Nowcasts are based on a generalized additive model and the sequential multinomial structure of the time delay. The model is a slightly adapted version of the method by Schneble et al. (2020) for nowcasting of fatal infections.
This model is a simplified version of the model presented by van de Kassteele, Eilers and Wallinga (Epidemiology, 2019). The reported counts by date and delay are described by a negative binomial distribution. The expected values are modelled by a two-dimensional P-spline surface and other covariates. This surface is extrapolated for all dates and delays outside the reporting triangle. The nowcast is obtained by summing all counts over the delays by date. Prediction intervals are obtained by Monte Carlo simulation from the predictive distribution. This simplified model is without the calender time x delay interaction, the unimodality and boundary constraints. Model fitting is done efficiently using the mgcv package in R.
These nowcasts are taken from the weekly reports of the Robert Koch Institute (updated on Thursdays). These are based on a modified version of the nowcasting method for 7-day case incidences.
As the RKI nowcasts are currently only communiated via the weekly reports, we read out the numbers from the respective figures, which may lead to minor imprecisions.
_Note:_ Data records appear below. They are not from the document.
(** * Schapiro structure experiments: trial orchestration and correlation
      accumulation

    A shallow embedding of [lake/schapiro_experiments.py] ([main] and
    [convert_sequence_to_images]).  The memory model, the datasets, the
    sequence generators and the data loaders are collaborators whose code is
    elsewhere; they are gathered in the record [collaborators].  Tensors of
    floating point numbers are idealised as lists of real numbers, so a value
    that is NaN in the program has no counterpart here; the places where this
    matters are marked. *)

From Stdlib Require Import Reals Lra ZArith List Lia Bool.
From stdpp Require Import base gmap strings list.
Import ListNotations.

Set Warnings "-register-all".

(** ** Python exceptions and results *)

Inductive py_error : Type :=
| AssertionError (msg : string)
| KeyError (key : string)
| IndexError
| UnboundLocalError (var : string)
| NameError (name : string)
| ZeroDivisionError
| ValueError
| TypeError
| RuntimeError (msg : string)
| CollaboratorError.

Inductive result (A : Type) : Type :=
| Ok (a : A)
| Raise (e : py_error).
Arguments Ok {A} a.
Arguments Raise {A} e.

Definition rbind {A B} (r : result A) (k : A → result B) : result B :=
  match r with
  | Ok a => k a
  | Raise e => Raise e
  end.

(** [[f(x) for x in l]] where [f] may raise: the first failure wins. *)
Fixpoint rmap {A B} (f : A → result B) (l : list A) : result (list B) :=
  match l with
  | [] => Ok []
  | x :: t => rbind (f x) (λ y, rbind (rmap f t) (λ ys, Ok (y :: ys)))
  end.

(** ** Python lists *)

(** [range(n)] *)
Definition range (n : Z) : list Z := map Z.of_nat (seq 0 (Z.to_nat n)).

(** Every [step]-th element, the first one after skipping [k]. *)
Fixpoint stride {A} (step k : nat) (l : list A) : list A :=
  match l with
  | [] => []
  | x :: t =>
      match k with
      | 0 => x :: stride step (step - 1) t
      | S k' => stride step k' t
      end
  end.

(** [l[start:stop:step]] for non-negative bounds and a positive step. *)
Definition py_slice {A} (start stop step : nat) (l : list A) : list A :=
  stride step 0 (drop start (take stop l)).

(** [l[i]] with Python's negative indices. *)
Definition py_get {A} (l : list A) (i : Z) : result A :=
  let n := Z.of_nat (length l) in
  let k := (if i <? 0 then i + n else i)%Z in
  if (k <? 0)%Z || (n <=? k)%Z then Raise IndexError
  else match l !! Z.to_nat k with
       | Some x => Ok x
       | None => Raise IndexError
       end.

(** ** Real-valued tensors *)

Definition vec := list R.
Definition matrix := list (list R).

Definition Rgtb (x y : R) : bool := if Rgt_dec x y then true else false.
Definition Reqb (x y : R) : bool := if Req_dec_T x y then true else false.

(** [sum(l)]: starts from 0 and adds from the left. *)
Definition py_sum (l : list R) : R := fold_left Rplus l 0%R.

(** [max(t)]: the first element that no later element exceeds. *)
Definition py_max (t : list R) : result R :=
  match t with
  | [] => Raise ValueError
  | x :: rest => Ok (fold_left (λ m y, if Rgtb y m then y else m) rest x)
  end.

(** [t.index(v)]: the first position holding a value equal to [v]. *)
Fixpoint py_index (t : list R) (v : R) : result nat :=
  match t with
  | [] => Raise ValueError
  | x :: rest => if Reqb x v then Ok 0
                 else rbind (py_index rest v) (λ i, Ok (S i))
  end.

Definition dot (x y : vec) : R := py_sum (zip_with Rmult x y).
Definition norm (x : vec) : R := sqrt (dot x x).
Definition np_mean (x : vec) : R := (py_sum x / INR (length x))%R.
Definition center (x : vec) : vec := map (λ v, v - np_mean x)%R x.
Definition scale_by (c : R) (x : vec) : vec := map (λ v, v / c)%R x.

(** [scipy.stats.pearsonr(x, y)[0]]: inputs of different length or shorter
    than 2 raise; otherwise the centred vectors are normalised, multiplied
    and the result clipped to [-1, 1].  For a constant input scipy returns
    NaN; here the division by a zero norm yields 0. *)
Definition pearsonr (x y : vec) : result R :=
  if negb (length x =? length y) then Raise ValueError
  else if length x <? 2 then Raise ValueError
  else
    let xm := center x in
    let ym := center y in
    let r := dot (scale_by (norm xm) xm) (scale_by (norm ym) ym) in
    Ok (Rmax (Rmin r 1) (-1)).

(** [[[pearsonr(a, b)[0] for a in flat] for b in flat]] *)
Definition correlation_matrix (flat : list vec) : result matrix :=
  rmap (λ b, rmap (λ a, pearsonr a b) flat) flat.

(** [M[i, j]] on a 2-D tensor. *)
Definition cell (M : matrix) (ij : Z * Z) : result R :=
  rbind (py_get M ij.1) (λ row, py_get row ij.2).

(** [sum([M[i, j] for (i, j) in cells]) / len(cells)] *)
Definition cells_mean (M : matrix) (cells : list (Z * Z)) : result R :=
  rbind (rmap (cell M) cells) (λ xs,
    if length cells =? 0 then Raise ZeroDivisionError
    else Ok (py_sum xs / INR (length cells))%R).

(** ** Data model *)

(** The model's output: nested dictionaries with tensors at the leaves.  A
    tensor is kept as [torch.flatten(_, start_dim=1)] presents it: one row of
    reals per batch element. *)
Inductive pyval : Type :=
| Tensor (rows : list vec)
| Dict (entries : list (string * pyval)).

Fixpoint assoc {V} (k : string) (entries : list (string * V)) : option V :=
  match entries with
  | [] => None
  | (k', v) :: rest => if String.eqb k k' then Some v else assoc k rest
  end.

(** [d[k]] for a name [k]: a dictionary without the key raises KeyError, a
    tensor indexed by a name raises IndexError. *)
Definition dict_get (d : pyval) (k : string) : result pyval :=
  match d with
  | Dict entries =>
      match assoc k entries with
      | Some v => Ok v
      | None => Raise (KeyError k)
      end
  | Tensor _ => Raise IndexError
  end.

(** [d[k1][k2]...] *)
Fixpoint dict_path (d : pyval) (path : list string) : result pyval :=
  match path with
  | [] => Ok d
  | k :: rest => rbind (dict_get d k) (λ v, dict_path v rest)
  end.

(** [torch.flatten(v, start_dim=1)] *)
Definition torch_flatten (v : pyval) : result (list vec) :=
  match v with
  | Tensor rows => Ok rows
  | Dict _ => Raise TypeError
  end.

(** The attributes of a sequence generator that [main] reads.  The generator
    classes live in [datasets.sequence_generator]; their objects are taken
    as given. *)
Record Generator : Type := {
  sequence : list (Z * Z);
  core_label_sequence : list (Z * Z);
  core_sequence : list (Z * Z);
  test_sequence : list (Z * Z);
  base_sequence : list (Z * Z);
  graph_sequences : list (list (Z * Z));
}.

Inductive Experiment : Type :=
| pairs_structure
| community_structure
| associative_inference.

(** The entries of the JSON configuration that drive the loops. *)
Record Config : Type := {
  seeds : Z;
  experiment_name : option string;
  test_components : list string;
  characters : nat;
  train_epochs : Z;
  late_response_steps : Z;
  early_response_step : Z;
  variation_training : bool;
  metrics : option (list (string * list string));
}.

(** Lines 56, 62-65: anything but the three known names becomes
    [pairs_structure]. *)
Definition experiment (cfg : Config) : Experiment :=
  match experiment_name cfg with
  | Some name =>
      if String.eqb name "community_structure" then community_structure
      else if String.eqb name "associative_inference" then associative_inference
      else pairs_structure
  | None => pairs_structure
  end.

Inductive mode : Type := Pretrain | Study | Recall | Validate.

Inductive element : Type := first | second | both.

(** What the run does, in order.  [EvModel] is a call [model(..., mode=m)]
    inside the study loop, with the autograd switch at that moment and the
    loop's [step]; [EvMatrix] and [EvContrast] are the two appends of lines
    356 and 374. *)
Inductive event : Type :=
| EvGenerator (id : nat)
| EvEpoch (stm_epoch : Z) (study_id recall_id : nat)
| EvTrial (idx : nat)
| EvReset
| EvModel (m : mode) (grad : bool) (step : Z)
| EvMatrix (component : string) (step : Z) (pearson_r : matrix)
| EvContrast (component : string) (step : Z) (tmp_pearson_test : list R)
| EvCompare (prefix : string)
| EvWrite (file : string) (rows : list (list (Z * Z)))
| EvExport (file : string) (table : list (list R)).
SZ estimates the nowcasting values for the hospitalization incidence based on differences between the daily published and retrospectively corrected values resulting from later reports. To this end the archived data sets of Robert-Koch-Institute (https://github.com/robert-koch-institut/COVID-19-Hospitalisierungen_in_Deutschland) from the last 60 days are analysed. For each of the 25 days before the last date in the data set we compute by how many percent the later corrected value differs from the originally reported value. Quantiles of the resulting multiplication factors are computed, and the currently reported hospitalization incidence is multiplied with these quantiles to estimate the total incidence. Finally, the results are smoothed over a three-day window to remove unrealistic fluctuations.
A semi-parametric nowcasting method for right censored hospitalisations by date of positive test. Hospitalisations are modelled using a random walk on the log scale. Reporting delays are then modelled parametrically using a lognormal distribution with the log mean and log standard deviation each modelled using a weekly random walk with a pooled standard deviation. Report date effects are modelling using a random effect for day of the week with public holidays assumed to be reported like Sundays. Age groups and locations are nowcast independently (thus the name of the model). The model is implemented using the epinowcast R package. The analysis code is available here. Note: There is a second version of this model currently not displayed in which the different time series are modelled in a hierarchical manner (Epiforecasts-hierarchical).
All nowcasts are available under open licences in a public GitHub repository. They can be re-used for a broad range of purposes provided that the source is acknowledged (check the respective license files in the repository for details). You are invited to briefly get in touch with the organizing team or the creators of the respective nowcasts when re-using them publicly.